## PROVIDED RECORDS
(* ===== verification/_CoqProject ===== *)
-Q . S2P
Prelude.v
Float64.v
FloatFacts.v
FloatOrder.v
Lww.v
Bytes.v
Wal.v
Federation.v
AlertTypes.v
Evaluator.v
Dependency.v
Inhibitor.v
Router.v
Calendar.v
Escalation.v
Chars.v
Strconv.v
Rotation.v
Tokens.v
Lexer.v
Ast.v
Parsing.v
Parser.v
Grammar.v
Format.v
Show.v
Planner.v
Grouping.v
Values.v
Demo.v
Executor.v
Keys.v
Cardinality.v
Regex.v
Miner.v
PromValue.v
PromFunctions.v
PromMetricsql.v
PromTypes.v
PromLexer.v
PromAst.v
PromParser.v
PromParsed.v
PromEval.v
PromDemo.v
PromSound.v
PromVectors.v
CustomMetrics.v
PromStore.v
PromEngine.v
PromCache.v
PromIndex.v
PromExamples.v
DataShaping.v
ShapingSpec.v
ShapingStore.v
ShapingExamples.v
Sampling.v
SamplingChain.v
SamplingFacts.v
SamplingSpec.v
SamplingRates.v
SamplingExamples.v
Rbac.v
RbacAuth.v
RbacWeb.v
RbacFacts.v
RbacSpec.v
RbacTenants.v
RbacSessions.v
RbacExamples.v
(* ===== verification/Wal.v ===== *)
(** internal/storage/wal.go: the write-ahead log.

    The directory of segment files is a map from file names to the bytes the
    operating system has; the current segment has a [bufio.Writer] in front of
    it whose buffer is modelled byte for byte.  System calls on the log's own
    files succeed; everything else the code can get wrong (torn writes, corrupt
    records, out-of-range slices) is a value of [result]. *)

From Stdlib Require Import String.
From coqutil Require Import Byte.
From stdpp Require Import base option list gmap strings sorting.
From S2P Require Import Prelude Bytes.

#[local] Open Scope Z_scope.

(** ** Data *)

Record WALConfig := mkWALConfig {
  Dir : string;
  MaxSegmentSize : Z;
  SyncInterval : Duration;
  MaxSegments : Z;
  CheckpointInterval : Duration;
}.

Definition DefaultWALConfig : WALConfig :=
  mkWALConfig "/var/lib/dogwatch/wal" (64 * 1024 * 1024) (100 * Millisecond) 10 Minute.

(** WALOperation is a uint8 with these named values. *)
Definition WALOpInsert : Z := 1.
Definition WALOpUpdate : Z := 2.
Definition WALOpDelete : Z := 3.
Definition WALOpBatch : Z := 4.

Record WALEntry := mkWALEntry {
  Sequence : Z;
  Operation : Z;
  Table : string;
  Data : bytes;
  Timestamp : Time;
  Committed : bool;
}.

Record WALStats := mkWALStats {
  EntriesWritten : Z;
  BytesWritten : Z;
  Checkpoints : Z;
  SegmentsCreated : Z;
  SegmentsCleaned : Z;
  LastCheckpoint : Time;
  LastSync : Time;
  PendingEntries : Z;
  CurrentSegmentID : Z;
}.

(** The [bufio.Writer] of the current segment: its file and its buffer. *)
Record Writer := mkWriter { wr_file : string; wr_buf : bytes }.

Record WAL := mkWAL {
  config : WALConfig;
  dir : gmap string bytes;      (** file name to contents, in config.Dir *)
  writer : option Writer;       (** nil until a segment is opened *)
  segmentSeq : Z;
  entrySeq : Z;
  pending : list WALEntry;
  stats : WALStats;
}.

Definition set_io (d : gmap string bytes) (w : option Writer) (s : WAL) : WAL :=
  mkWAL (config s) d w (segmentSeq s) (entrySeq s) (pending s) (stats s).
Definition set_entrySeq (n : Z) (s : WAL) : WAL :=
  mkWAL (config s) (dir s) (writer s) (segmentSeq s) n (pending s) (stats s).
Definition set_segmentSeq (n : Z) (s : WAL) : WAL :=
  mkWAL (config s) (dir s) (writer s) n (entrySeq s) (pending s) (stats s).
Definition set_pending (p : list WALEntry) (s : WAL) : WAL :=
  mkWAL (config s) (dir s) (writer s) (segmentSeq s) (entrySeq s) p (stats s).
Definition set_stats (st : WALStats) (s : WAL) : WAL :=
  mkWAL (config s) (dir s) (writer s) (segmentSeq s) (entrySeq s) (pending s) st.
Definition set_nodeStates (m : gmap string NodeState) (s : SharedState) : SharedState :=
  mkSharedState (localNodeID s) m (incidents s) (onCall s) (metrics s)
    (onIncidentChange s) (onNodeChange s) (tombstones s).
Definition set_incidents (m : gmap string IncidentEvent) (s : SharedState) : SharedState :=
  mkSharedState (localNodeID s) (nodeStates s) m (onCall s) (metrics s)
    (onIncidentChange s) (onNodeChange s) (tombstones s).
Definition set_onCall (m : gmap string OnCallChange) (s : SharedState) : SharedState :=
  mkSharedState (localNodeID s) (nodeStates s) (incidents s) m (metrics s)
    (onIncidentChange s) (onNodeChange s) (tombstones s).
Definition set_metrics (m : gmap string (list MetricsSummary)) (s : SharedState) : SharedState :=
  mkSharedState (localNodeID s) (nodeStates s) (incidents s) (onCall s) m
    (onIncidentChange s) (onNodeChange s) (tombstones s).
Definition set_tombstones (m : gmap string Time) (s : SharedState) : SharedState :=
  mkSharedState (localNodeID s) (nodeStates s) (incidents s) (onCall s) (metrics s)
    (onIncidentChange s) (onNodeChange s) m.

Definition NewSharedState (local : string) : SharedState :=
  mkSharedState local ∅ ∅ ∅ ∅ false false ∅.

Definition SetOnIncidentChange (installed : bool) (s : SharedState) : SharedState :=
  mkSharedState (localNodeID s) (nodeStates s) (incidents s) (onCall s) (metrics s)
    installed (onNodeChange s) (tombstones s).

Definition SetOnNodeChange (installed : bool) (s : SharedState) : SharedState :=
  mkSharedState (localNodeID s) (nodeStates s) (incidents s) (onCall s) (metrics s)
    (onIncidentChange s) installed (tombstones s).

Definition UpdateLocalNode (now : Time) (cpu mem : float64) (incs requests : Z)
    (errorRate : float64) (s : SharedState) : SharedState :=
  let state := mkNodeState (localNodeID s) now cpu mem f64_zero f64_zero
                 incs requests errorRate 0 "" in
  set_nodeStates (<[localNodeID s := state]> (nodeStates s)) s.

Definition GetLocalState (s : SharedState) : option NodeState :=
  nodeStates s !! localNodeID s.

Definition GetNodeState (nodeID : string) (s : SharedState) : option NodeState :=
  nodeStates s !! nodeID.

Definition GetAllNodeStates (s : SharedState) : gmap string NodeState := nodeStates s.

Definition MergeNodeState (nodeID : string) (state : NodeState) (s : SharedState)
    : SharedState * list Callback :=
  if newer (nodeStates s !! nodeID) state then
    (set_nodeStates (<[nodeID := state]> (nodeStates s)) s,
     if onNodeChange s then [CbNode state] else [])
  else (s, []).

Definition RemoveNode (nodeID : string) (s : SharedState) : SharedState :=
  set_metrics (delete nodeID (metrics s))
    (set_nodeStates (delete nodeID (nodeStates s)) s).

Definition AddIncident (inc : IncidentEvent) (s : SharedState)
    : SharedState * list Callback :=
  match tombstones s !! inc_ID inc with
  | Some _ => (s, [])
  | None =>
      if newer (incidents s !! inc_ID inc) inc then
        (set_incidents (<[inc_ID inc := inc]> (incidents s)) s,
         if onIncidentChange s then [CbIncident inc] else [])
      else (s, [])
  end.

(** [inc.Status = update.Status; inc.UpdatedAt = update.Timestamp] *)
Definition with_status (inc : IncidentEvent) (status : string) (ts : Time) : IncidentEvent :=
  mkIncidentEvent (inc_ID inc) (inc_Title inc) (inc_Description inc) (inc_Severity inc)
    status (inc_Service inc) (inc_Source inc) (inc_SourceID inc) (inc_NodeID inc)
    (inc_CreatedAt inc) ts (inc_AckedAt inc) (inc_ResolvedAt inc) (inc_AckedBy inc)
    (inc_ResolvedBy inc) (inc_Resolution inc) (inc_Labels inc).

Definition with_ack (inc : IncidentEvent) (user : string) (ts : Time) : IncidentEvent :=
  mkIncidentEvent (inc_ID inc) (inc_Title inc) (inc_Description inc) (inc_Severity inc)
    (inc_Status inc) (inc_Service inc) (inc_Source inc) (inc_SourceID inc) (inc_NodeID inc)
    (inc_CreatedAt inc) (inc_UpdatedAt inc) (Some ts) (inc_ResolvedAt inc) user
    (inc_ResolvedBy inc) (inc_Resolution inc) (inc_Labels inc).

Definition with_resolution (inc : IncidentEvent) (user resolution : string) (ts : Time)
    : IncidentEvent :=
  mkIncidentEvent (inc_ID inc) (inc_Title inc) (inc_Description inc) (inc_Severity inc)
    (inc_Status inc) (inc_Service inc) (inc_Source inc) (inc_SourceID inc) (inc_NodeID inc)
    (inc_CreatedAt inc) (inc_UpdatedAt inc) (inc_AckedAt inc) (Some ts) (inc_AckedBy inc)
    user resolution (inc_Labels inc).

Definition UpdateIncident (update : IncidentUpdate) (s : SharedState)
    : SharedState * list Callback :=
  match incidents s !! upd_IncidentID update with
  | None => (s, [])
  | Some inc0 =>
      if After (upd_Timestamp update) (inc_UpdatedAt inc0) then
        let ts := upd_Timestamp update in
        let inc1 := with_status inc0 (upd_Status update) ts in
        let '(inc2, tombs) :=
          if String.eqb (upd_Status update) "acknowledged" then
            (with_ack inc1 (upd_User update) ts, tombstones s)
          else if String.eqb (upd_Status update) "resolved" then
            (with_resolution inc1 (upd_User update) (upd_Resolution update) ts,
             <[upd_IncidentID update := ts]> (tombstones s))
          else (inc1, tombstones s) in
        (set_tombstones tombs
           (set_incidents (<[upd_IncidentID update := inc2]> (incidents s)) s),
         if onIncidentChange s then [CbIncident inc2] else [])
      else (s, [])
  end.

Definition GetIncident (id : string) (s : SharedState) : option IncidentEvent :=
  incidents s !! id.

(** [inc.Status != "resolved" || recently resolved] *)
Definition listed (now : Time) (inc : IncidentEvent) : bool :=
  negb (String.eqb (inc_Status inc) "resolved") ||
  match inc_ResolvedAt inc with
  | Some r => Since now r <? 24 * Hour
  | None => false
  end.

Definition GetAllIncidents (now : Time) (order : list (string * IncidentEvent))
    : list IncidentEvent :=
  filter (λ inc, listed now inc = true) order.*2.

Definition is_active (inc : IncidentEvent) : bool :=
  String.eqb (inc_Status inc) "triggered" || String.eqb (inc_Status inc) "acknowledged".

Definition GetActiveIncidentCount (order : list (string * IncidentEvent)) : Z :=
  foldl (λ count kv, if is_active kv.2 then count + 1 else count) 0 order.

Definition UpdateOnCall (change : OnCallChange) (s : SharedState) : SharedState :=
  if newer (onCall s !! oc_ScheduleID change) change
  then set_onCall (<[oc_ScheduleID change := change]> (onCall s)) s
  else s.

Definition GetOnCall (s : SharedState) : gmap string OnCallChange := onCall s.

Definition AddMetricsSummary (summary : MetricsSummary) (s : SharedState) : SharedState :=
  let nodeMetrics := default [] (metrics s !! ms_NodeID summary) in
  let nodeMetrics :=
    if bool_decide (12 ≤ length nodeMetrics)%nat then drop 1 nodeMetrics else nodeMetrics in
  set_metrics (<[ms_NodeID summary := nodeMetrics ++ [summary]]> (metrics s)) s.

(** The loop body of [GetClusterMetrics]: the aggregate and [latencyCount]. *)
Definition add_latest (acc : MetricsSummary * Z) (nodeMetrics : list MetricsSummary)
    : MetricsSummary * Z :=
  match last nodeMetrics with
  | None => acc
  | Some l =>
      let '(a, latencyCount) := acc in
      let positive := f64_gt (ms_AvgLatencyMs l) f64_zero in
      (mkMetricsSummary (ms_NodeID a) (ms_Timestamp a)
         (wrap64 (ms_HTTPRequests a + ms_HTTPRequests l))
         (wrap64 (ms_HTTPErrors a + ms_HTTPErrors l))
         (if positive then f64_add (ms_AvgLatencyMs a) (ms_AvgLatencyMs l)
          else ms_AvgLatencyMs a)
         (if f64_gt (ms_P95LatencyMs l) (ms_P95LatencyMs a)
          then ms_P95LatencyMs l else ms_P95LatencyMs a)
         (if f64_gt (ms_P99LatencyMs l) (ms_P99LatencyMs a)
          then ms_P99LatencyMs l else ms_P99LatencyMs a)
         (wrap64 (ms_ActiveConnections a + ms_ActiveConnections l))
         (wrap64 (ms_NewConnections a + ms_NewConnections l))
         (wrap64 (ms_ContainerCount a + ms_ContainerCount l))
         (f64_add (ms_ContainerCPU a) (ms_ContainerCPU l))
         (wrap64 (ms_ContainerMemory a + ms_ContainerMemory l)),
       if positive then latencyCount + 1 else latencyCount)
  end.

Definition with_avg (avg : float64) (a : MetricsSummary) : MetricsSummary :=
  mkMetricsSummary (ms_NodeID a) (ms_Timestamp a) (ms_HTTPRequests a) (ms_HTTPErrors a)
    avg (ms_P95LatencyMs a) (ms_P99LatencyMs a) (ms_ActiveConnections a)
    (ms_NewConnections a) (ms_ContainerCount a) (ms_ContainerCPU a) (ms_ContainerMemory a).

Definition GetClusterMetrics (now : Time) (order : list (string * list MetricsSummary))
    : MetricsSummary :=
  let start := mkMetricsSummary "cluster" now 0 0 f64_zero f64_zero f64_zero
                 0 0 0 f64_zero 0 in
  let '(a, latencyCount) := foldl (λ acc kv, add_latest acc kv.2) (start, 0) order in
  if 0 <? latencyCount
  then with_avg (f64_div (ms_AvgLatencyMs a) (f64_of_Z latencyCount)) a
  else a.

## TASK INSTRUCTIONS
Please count how many lines of the records include "incs", giving the number and nothing else.

## WRITTEN ANSWER
2